(TASK TO COMPLETE): Your answer should be only the lines below from the one with "let available_bnodes := available t in" to the one with "lift (bug_on (u16 (h - 1) =? 0));;", repeated exactly, ends included.

(Stored data)
(* ===== verification/NodeStore.v ===== *)
(** The nodes of a tree and their ids, src/linux/fs/vdfs4/bnode.c: fetching and
    releasing nodes with reference counts, allocating and freeing node ids, and
    the reserve of nodes for splits.

    A node is named by its id: the hash table of the driver holds at most one
    struct vdfs4_bnode per id, and [cached] is that table with the mode and the
    reference count of each entry. [pages] is the content of the pages of each
    node. Calls out of the file that may fail (kzalloc, kmem_cache_alloc,
    vdfs4_read_or_create_pages with the validation of what was read) take their
    outcome from [env], a list of results; an empty list stands for calls that
    succeed. The theorem on searching leaves [env] open; those on insertion, removal
    and allocation assume [calls_succeed], the empty list.

    Two steps that no theorem depends on are left out: the checksum that
    read_or_create_bnode_data puts into a created node, which is computed again when
    the node is signed, and the growth of the tree file by creating a node inside
    vdfs4_alloc_new_bnode, where [available] stays behind; the reserve has grown the
    file before. *)

From Stdlib Require Import ZArith Lia Bool List.
From stdpp Require Import base list gmap sets.
From S2P Require Import Prelude Bytes Bitmap FindBit Buffer Bnode.

Open Scope Z_scope.

(** struct vdfs4_bnode_bitmap *)
Record bnode_bitmap : Type := BnodeBitmap {
  bits : list Z;
  bits_num : Z;
  first_free_id : Z;
  free_num : Z
}.

(** A tree at run time: struct vdfs4_btree with the fields of its head node
    (struct vdfs4_raw_btree_head), the nodes marked dirty, whether an error has
    remounted the volume read-only, and [available], the number of nodes in the
    table of the tree file (VDFS4_LAST_TABLE_INDEX + 1). *)
Record tree : Type := Tree {
  pages : gmap Z (list Z);
  cached : gmap Z (bool * Z);
  root_bnode_id : Z;
  btree_height : Z;
  bitmap : bnode_bitmap;
  dirty_nodes : gset Z;
  readonly : bool;
  available : Z;
  env : list Z
}.

Definition set_pages (x : gmap Z (list Z)) (t : tree) : tree :=
  Tree x (cached t) (root_bnode_id t) (btree_height t) (bitmap t) (dirty_nodes t) (readonly t) (available t) (env t).
Definition set_cached (x : gmap Z (bool * Z)) (t : tree) : tree :=
  Tree (pages t) x (root_bnode_id t) (btree_height t) (bitmap t) (dirty_nodes t) (readonly t) (available t) (env t).
Definition set_root (x : Z) (t : tree) : tree :=
  Tree (pages t) (cached t) x (btree_height t) (bitmap t) (dirty_nodes t) (readonly t) (available t) (env t).
Definition set_height (x : Z) (t : tree) : tree :=
  Tree (pages t) (cached t) (root_bnode_id t) x (bitmap t) (dirty_nodes t) (readonly t) (available t) (env t).
Definition set_bitmap (x : bnode_bitmap) (t : tree) : tree :=
  Tree (pages t) (cached t) (root_bnode_id t) (btree_height t) x (dirty_nodes t) (readonly t) (available t) (env t).
Definition add_dirty (i : Z) (t : tree) : tree :=
  Tree (pages t) (cached t) (root_bnode_id t) (btree_height t) (bitmap t) ({[i]} ∪ dirty_nodes t) (readonly t) (available t) (env t).
Definition set_readonly (x : bool) (t : tree) : tree :=
  Tree (pages t) (cached t) (root_bnode_id t) (btree_height t) (bitmap t) (dirty_nodes t) x (available t) (env t).
Definition set_available (x : Z) (t : tree) : tree :=
  Tree (pages t) (cached t) (root_bnode_id t) (btree_height t) (bitmap t) (dirty_nodes t) (readonly t) x (env t).
Definition set_env (x : list Z) (t : tree) : tree :=
  Tree (pages t) (cached t) (root_bnode_id t) (btree_height t) (bitmap t) (dirty_nodes t) (readonly t) (available t) x.

(** ** Actions on a tree *)

Definition act (A : Type) : Type := tree -> run (A * tree).

#[export] Instance act_ret : MRet act := fun A a t => Ok (a, t).
#[export] Instance act_bind : MBind act := fun A B f m t =>
  match m t with Ok (a, t) => f a t | Bug => Bug | Fault => Fault end.

Definition lift {A : Type} (m : run A) : act A := fun t => a ← m; Ok (a, t).
Definition state {A : Type} (f : tree -> A) : act A := fun t => Ok (f t, t).
Definition change (f : tree -> tree) : act unit := fun t => Ok (tt, f t).

(** The result of a call that may fail. *)
Definition env_call : act Z := fun t =>
  match env t with [] => Ok (0, t) | e :: es => Ok (e, set_env es t) end.

(** A fetched node, as struct vdfs4_bnode shows it. *)
Definition node_of (t : tree) (id : Z) : run bnode :=
  match pages t !! id, cached t !! id with
  | Some m, Some (w, _) => Ok (Bnode m id w (readonly t) false)
  | _, _ => Fault
  end.

(** What an operation has done to a node. *)
Definition put_back (b : bnode) (t : tree) : tree :=
  let t := set_readonly (readonly t || rdonly b) (set_pages (<[node_id b := data b]> (pages t)) t) in
  if dirty b then add_dirty (node_id b) t else t.

Definition read_node {A : Type} (id : Z) (f : bnode -> run A) : act A := fun t =>
  b ← node_of t id; a ← f b; Ok (a, t).

Definition with_node {A : Type} (id : Z) (f : bnode -> run (A * bnode)) : act A := fun t =>
  b ← node_of t id; '(a, b) ← f b; Ok (a, put_back b t).

(** How often a node that does not validate is read again. *)
Definition VDFS4_META_REREAD_BNODE : nat := 2.

Section Store.
Context `{FindBit} (bt : btree) (fresh : Z -> list Z).

#[local] Abbreviation size := (node_size_bytes bt).

(** vdfs4_dump_panic on the head node. *)
Definition panic_head : act unit := change (set_readonly true).

(** vdfs4_mark_bnode_dirty on the head node, which is held read-write. *)
Definition mark_head_dirty : act unit := change (add_dirty 0).

Definition mark_dirty (id : Z) : act unit := with_node id (fun b => Ok (tt, vdfs4_mark_bnode_dirty b)).

(** [alloc_bnode] without the fields of the new struct: success or -ENOMEM. *)
Definition alloc_bnode : act Z :=
  e ← env_call; mret (if e =? 0 then 0 else - ENOMEM).

(** The content a created node starts with: counting 16-bit words in a debug
    build, else what its pages held. *)
Definition poison : list Z := mjoin (map (le_bytes 2) (seqZ 0 (size / 2))).

Definition created (id : Z) (t : tree) : list Z :=
  if debug bt then poison else match pages t !! id with Some m => m | None => fresh id end.

(** The attempts of [read_or_create_bnode_data] with [n] more to come: reading the
    pages, mapping them, and for an existing node the comparison of magic, version
    and checksum, whose outcomes are calls out of the file. A node that stays
    invalid makes a mounted volume read-only, a failed mapping any volume. *)
Fixpoint read_attempts (n : nat) (id : Z) (create : bool) : act Z :=
  ret ← env_call;
  if negb (ret =? 0) then mret ret
  else
    mapped ← env_call;
    if negb (mapped =? 0) then change (set_readonly true);; mret (- ENOMEM)
    else if create then change (fun t => set_pages (<[id := created id t]> (pages t)) t);; mret 0
    else
      bad ← env_call;
      if bad =? 0 then mret 0
      else match n with
           | S n => read_attempts n id create
           | O => (if mount_finished bt then change (set_readonly true) else mret tt);; mret (- EINVAL)
           end.

(** [read_or_create_bnode_data]: the error, after which the node has no data. *)
Definition read_or_create_bnode_data (id : Z) (create : bool) : act Z := read_attempts VDFS4_META_REREAD_BNODE id create.

(** [vdfs4_put_bnode] *)
Definition vdfs4_put_bnode (id : Z) : act unit :=
  c ← state cached;
  match c !! id with
  | None => lift Fault
  | Some (w, n) =>
      (if n <=? 0 then panic_head else mret tt);;
      if n - 1 =? 0 then change (set_cached (delete id c)) else change (set_cached (<[id := (w, n - 1)]> c))
  end.

(** [vdfs4_get_bnode]; [rw] is the mode VDFS4_BNODE_MODE_RW. *)
Definition vdfs4_get_bnode (id : Z) (rw : bool) : act (res Z) :=
  bm ← state bitmap;
  if negb (id =? 0) && (bits_num bm <=? id) then mret (Err (- ENOENT))
  else if negb (id =? 0) && negb (bit (bits bm) id) then mret (Err (- ENOENT))
  else
    c ← state cached;
    match c !! id with
    | Some (w, n) => change (set_cached (<[id := (rw || w, n + 1)]> c));; mret (Val id)
    | None =>
        e ← alloc_bnode;
        if negb (e =? 0) then mret (Err e)
        else
          change (set_cached (<[id := (rw, 1)]> c));;
          ret ← read_or_create_bnode_data id false;
          if negb (ret =? 0) then vdfs4_put_bnode id;; mret (Err ret) else mret (Val id)
    end.

Definition set_bit_of (id : Z) (v : bool) : act unit :=
  change (fun t => let '(BnodeBitmap m n f c) := bitmap t in set_bitmap (BnodeBitmap (put_bit m id v) n f c) t).

(** [vdfs4_alloc_new_bnode] *)
Definition vdfs4_alloc_new_bnode : act (res Z) :=
  bm ← state bitmap;
  if free_num bm =? 0 then mret (Err (- ENOSPC))
  else
    let id := first_free_id bm in
    if 8 * lenZ (bits bm) <=? id then lift Fault
    else if bit (bits bm) id then panic_head;; mret (Err (- EFAULT))
    else
      set_bit_of id true;;
      e ← alloc_bnode;
      if negb (e =? 0) then set_bit_of id false;; mret (Err e)
      else
        ret ← read_or_create_bnode_data id true;
        if negb (ret =? 0) then set_bit_of id false;; mret (Err ret)
        else
          change (fun t =>
            let '(BnodeBitmap m n f c) := bitmap t in
            set_bitmap (BnodeBitmap m n (u32 (find_next_zero_bit m n f)) (u32 (c - 1))) t);;
          mark_head_dirty;;
          change (fun t => set_cached (<[id := (true, 1)]> (cached t)) t);;
          mret (Val id).

(** [vdfs4_destroy_bnode] *)
Definition vdfs4_destroy_bnode (id : Z) : act Z :=
  if id =? VDFS4_INVALID_NODE_ID then panic_head;; mret (- EINVAL)
  else
    c ← state cached;
    match c !! id with
    | None => lift Fault
    | Some (w, n) =>
        if negb (n - 1 =? 0) then
          change (set_cached (<[id := (w, n - 1)]> c));; panic_head;; mret (- EFAULT)
        else
          change (set_cached (delete id c));;
          bm ← state bitmap;
          '(was, m) ← lift (vdfs4_test_and_clear_bit id 0 (bits bm));
          change (set_bitmap (BnodeBitmap m (bits_num bm) (first_free_id bm) (free_num bm)));;
          if negb was then panic_head;; mret (- EFAULT)
          else
            mark_head_dirty;;
            change (set_bitmap (BnodeBitmap m (bits_num bm) (Z.min (first_free_id bm) id) (u32 (free_num bm + 1))));;
            mret 0
    end.

(** The initialisation of a reserved node; its struct is not in the hash table. *)
Definition init_reserved (id : Z) : act unit := fun t =>
  match pages t !! id with
  | None => Fault
  | Some m =>
      b ← vdfs4_init_new_node_descr bt (Bnode m id true (readonly t) false) 0;
      Ok (tt, put_back (vdfs4_mark_bnode_dirty b) t)
  end.

(** [vdfs4_prealloc_one_bnode_reserve] *)
Definition vdfs4_prealloc_one_bnode_reserve (id : Z) : act Z :=
  e ← alloc_bnode;
  if negb (e =? 0) then mret e
  else
    ret ← read_or_create_bnode_data id true;
    if negb (ret =? 0) then mret ret
    else
      change (fun t => set_available (Z.max (available t) (id + 1)) t);;
      init_reserved id;;
      mret 0.

(** The loop of [vdfs4_check_bnode_reserve] over [n] nodes from [i]. *)
Fixpoint reserve_loop (n : nat) (i : Z) : act Z :=
  match n with
  | O => mret 0
  | S n =>
      ret ← vdfs4_prealloc_one_bnode_reserve (u32 i);
      if negb (ret =? 0) then mret ret else reserve_loop n (i + 1)
  end.

(** [vdfs4_check_bnode_reserve]: the deficit is unsigned, so a reserve that is
    large enough shows as a loop whose end is below its start. *)
Definition vdfs4_check_bnode_reserve : act Z :=
  t ← state (fun t => t);
  let reserve := btree_height t * 4 in
  let available_bnodes := available t in
  let used_bnodes := bits_num (bitmap t) -64 free_num (bitmap t) in
  let free_bnodes := available_bnodes -64 used_bnodes in
  let bnodes_deficit := reserve -64 free_bnodes in
  if bnodes_deficit <=? 0 then mret 0
  else
    let new_bnodes_num := available_bnodes +64 bnodes_deficit in
    reserve_loop (Z.to_nat (new_bnodes_num - available_bnodes)) available_bnodes.

(** ** The head of the tree *)

(** [vdfs4_btree_inc_height] *)
Definition vdfs4_btree_inc_height : act unit :=
  change (fun t => set_height (u16 (btree_height t + 1)) t);; mark_head_dirty.

(** [vdfs4_btree_dec_height] *)
Definition vdfs4_btree_dec_height : act unit :=
  h ← state btree_height;
  lift (bug_on (u16 (h - 1) =? 0));;
  change (set_height (u16 (h - 1)));; mark_head_dirty.

(** [vdfs4_btree_set_root_id] *)
Definition vdfs4_btree_set_root_id (id : Z) : act unit := change (set_root id);; mark_head_dirty.

End Store.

(ANSWER BOX):
  let available_bnodes := available t in
  let used_bnodes := bits_num (bitmap t) -64 free_num (bitmap t) in
  let free_bnodes := available_bnodes -64 used_bnodes in
  let bnodes_deficit := reserve -64 free_bnodes in
  if bnodes_deficit <=? 0 then mret 0
  else
    let new_bnodes_num := available_bnodes +64 bnodes_deficit in
    reserve_loop (Z.to_nat (new_bnodes_num - available_bnodes)) available_bnodes.

(** ** The head of the tree *)

(** [vdfs4_btree_inc_height] *)
Definition vdfs4_btree_inc_height : act unit :=
  change (fun t => set_height (u16 (btree_height t + 1)) t);; mark_head_dirty.

(** [vdfs4_btree_dec_height] *)
Definition vdfs4_btree_dec_height : act unit :=
  h ← state btree_height;
  lift (bug_on (u16 (h - 1) =? 0));;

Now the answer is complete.